- Active: 23 June 1966 - present
- Country: Pakistan
- Allegiance: Pakistan Armed Forces
- Branch: Pakistan Air Force
- Type: Squadron
- Role: Military communications, Freight,
- Part of: No. 35 Wing
- Airbase: PAF Base Nur Khan
- Nickname: Albatross
- Mascot: Albatross
- Engagements: 2005 Kashmir Earthquake

Aircraft flown
- Trainer: T-6 Harvard MFI-17 Mushshak
- Transport: Piper M600 Harbin Y-12 Embraer Phenom 100 Beechcraft Baron Piper Seneca-II

= No. 41 Squadron PAF =

No. 41 VIP Communication Squadron nicknamed Albatross is a military communications unit of the Pakistan Air Force. It is part of the 35th Air Mobility Wing, Federal Air Command and is located at PAF Base Nur Khan.

== History ==
The squadron's history traces back to the No. 41 Light Communications Flight which was raised at PAF Base Peshawar on 23 June 1966. It flew one Beechcraft, one Aero commander and one T-6G Harvard carrying out light transportation and communication duties including freight, mail and transport of PAF personnel. The mid-1970s saw four new Cessna 172 inducted into the squadron.

In 1985, the flight was re-established as the No. 41 VIP Light Communications Squadron and was shifted to PAF Base Nur Khan in 1988 where its offices were accommodated in mobile huts. In 1991, four Cessna-172 were purchased from the PIA. In October 1987, a government owned Piper Seneca-II was transferred from the Pakistan Atomic Energy Commission and added into the squadron's fleet. By 1993, the squadron started trials for the Harbin Y-12 which were successful with subsequent inductions of two Y-12s. In 1996, an MFI-17 was added to the squadron's fleet. In 1997, the squadron's offices were shifted to the HQ building of the No. 35 Wing.

By 1999, the PAF had realized the performance limitations of the No. 41 Squadron's propeller driven fleet, particularly their operational reach which was limited to bases in Northern and Central Air Commands along with maintenance issues with the vintage aircraft. Resultantly the piston engine fleet started being replaced. 4 Embraer Phenom 100s and one Harbin Y-12 were inducted by 2010. In July 2021, two more Phenom-100E were ferried from the UAE which were augmented into the squadron's fleet. A Piper M600 ferried from the US also joined the squadron in May 2022.

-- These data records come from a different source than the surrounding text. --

(* ===== verification/Buffers.v ===== *)
(** * Buffers as chains of chunks: [lib/buf/buffers.c]

    A buffer is a singly linked list of chunks. A chunk is modelled with its address,
    the offset [data - mem], and its memory cell by cell: [None] is a byte that malloc
    returned and nobody has written, and reading one is stuck. The list [b_chunks] is
    the chain from [head] along [next]; [b_tail] is the pointer the code keeps beside it.
    The file-level counter [total_bytes_allocated_in_chunks] and the source of fresh
    addresses are the state [heap] that the operations pass along. *)
From S2P Require Import Prelude Strings.

(** ** Constants: an LP64 machine, with the memory sentinels on *)

Definition BUF_MAX_LEN : Z := INT_MAX - 1.
(** [offsetof(chunk_t, mem[0])]: five words and the 32-bit [inserted_time]. *)
Definition CHUNK_HEADER_LEN : Z := 44.
Definition SENTINEL_LEN : Z := 4.
Definition CHUNK_OVERHEAD : Z := CHUNK_HEADER_LEN + SENTINEL_LEN.
Definition CHUNK_ALLOC_SIZE (memlen : Z) : Z := CHUNK_OVERHEAD + memlen.
Definition CHUNK_SIZE_WITH_ALLOC (memlen : Z) : Z := memlen - CHUNK_OVERHEAD.
Definition MIN_CHUNK_ALLOC : Z := 256.
Definition MAX_CHUNK_ALLOC : Z := 65536.
Definition PEEK_BUF_STARTSWITH_MAX : Z := 16.

(** ** State *)

Abbreviation cell := (option ascii).

Record chunk := {
  ch_addr : Z;
  ch_datalen : Z;
  ch_memlen : Z;
  ch_DBG_alloc : Z;
  ch_data : Z;            (* data - mem *)
  ch_inserted_time : Z;
  ch_mem : list cell      (* up to the end of the allocation *)
}.

Record buf := {
  b_datalen : Z;
  b_default_chunk_size : Z;
  b_chunks : list chunk;
  b_tail : option Z
}.

Record heap := {
  h_next : Z;     (* the next address malloc returns *)
  h_total : Z;    (* total_bytes_allocated_in_chunks *)
  h_stamp : Z     (* monotime_coarse_get_stamp() *)
}.

(** ** Memory of a chunk *)

Definition mem_read (mem : list cell) (off n : Z) : outcome bytes :=
  if (off <? 0) || (n <? 0) || (zlen mem <? off + n) then Stuck
  else get (mapM id (take (Z.to_nat n) (drop (Z.to_nat off) mem))).

(** [memcpy(mem + off, s, n)]. *)
Definition mem_write (mem : list cell) (off : Z) (s : bytes) : outcome (list cell) :=
  if (off <? 0) || (zlen mem <? off + zlen s) then Stuck
  else Ok (take (Z.to_nat off) mem ++ map Some s ++ drop (Z.to_nat off + length s) mem).

Definition CHUNK_REMAINING_CAPACITY (c : chunk) : Z := ch_memlen c - (ch_data c + ch_datalen c).
Definition CHUNK_WRITE_PTR (c : chunk) : Z := ch_data c + ch_datalen c.

Definition CHUNK_SET_SENTINEL (c : chunk) (alloclen : Z) : outcome chunk :=
  tor_assert (CHUNK_HEADER_LEN + ch_memlen c =? alloclen - SENTINEL_LEN) (
  let* mem := mem_write (ch_mem c) (ch_memlen c) (replicate (Z.to_nat SENTINEL_LEN) NUL) in
  Ok {| ch_addr := ch_addr c; ch_datalen := ch_datalen c; ch_memlen := ch_memlen c;
        ch_DBG_alloc := ch_DBG_alloc c; ch_data := ch_data c;
        ch_inserted_time := ch_inserted_time c; ch_mem := mem |}).

(** The chunk with its window on the memory moved. *)
Definition chunk_window (c : chunk) (data datalen : Z) (mem : list cell) : chunk :=
  {| ch_addr := ch_addr c; ch_datalen := datalen; ch_memlen := ch_memlen c;
     ch_DBG_alloc := ch_DBG_alloc c; ch_data := data;
     ch_inserted_time := ch_inserted_time c; ch_mem := mem |}.

Definition chunk_repack (c : chunk) : outcome chunk :=
  let* mem := if negb (ch_datalen c =? 0) && negb (ch_data c =? 0)
              then amove (ch_mem c) 0 (ch_data c) (ch_datalen c) else Ok (ch_mem c) in
  Ok (chunk_window c 0 (ch_datalen c) mem).

Definition buf_chunk_free_unchecked (h : heap) (c : chunk) : outcome heap :=
  tor_assert (CHUNK_ALLOC_SIZE (ch_memlen c) =? ch_DBG_alloc c) (
  tor_assert (CHUNK_ALLOC_SIZE (ch_memlen c) <=? h_total h) (
  Ok {| h_next := h_next h; h_total := h_total h - CHUNK_ALLOC_SIZE (ch_memlen c);
        h_stamp := h_stamp h |})).

(** [tor_malloc(alloc)] gives [alloc - offsetof(mem)] uninitialised cells. *)
Definition chunk_new_with_alloc_size (h : heap) (alloc : Z) : outcome (chunk * heap) :=
  let ch := {| ch_addr := h_next h; ch_datalen := 0; ch_memlen := CHUNK_SIZE_WITH_ALLOC alloc;
               ch_DBG_alloc := alloc; ch_data := 0; ch_inserted_time := 0;
               ch_mem := replicate (Z.to_nat (alloc - CHUNK_HEADER_LEN)) None |} in
  let* ch := CHUNK_SET_SENTINEL ch alloc in
  Ok (ch, {| h_next := h_next h + 1; h_total := h_total h + alloc; h_stamp := h_stamp h |}).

A notable occasion for the unit was when Squadron Leaders Nadia Gul and Saira Amin qualified as captains of Phenom 100 and Harbin Y-12 in 2016 and 2017 respectively from the Transport Conversion School. The duo was the first female pilots in Pakistan to become captains of the Phenom 100 and Harbin Y-12. The same year the squadron flew Mrs. Khalila Camacho on her visit to Pakistan on one of its Phenom 100s during which she was also given a tour of PAF Academy Asghar Khan.

== Operational history ==
The squadron's Y-12s took part in the airlift of humanitarian aid during the 2005 Earthquake carrying relief goods from around the country to Muzaffarabad. It also provided air ambulance services to seriously injured people from Northern Pakistan transporting them to medical facilities at Chaklala and mangla.

In the COVID-19 pandemic, the unit flew several sorties transporting necessary equipment including protection gear for doctors and medical staff to various PAF bases.

During Operation Swift Retort, the squadron flew a number of high priority missions.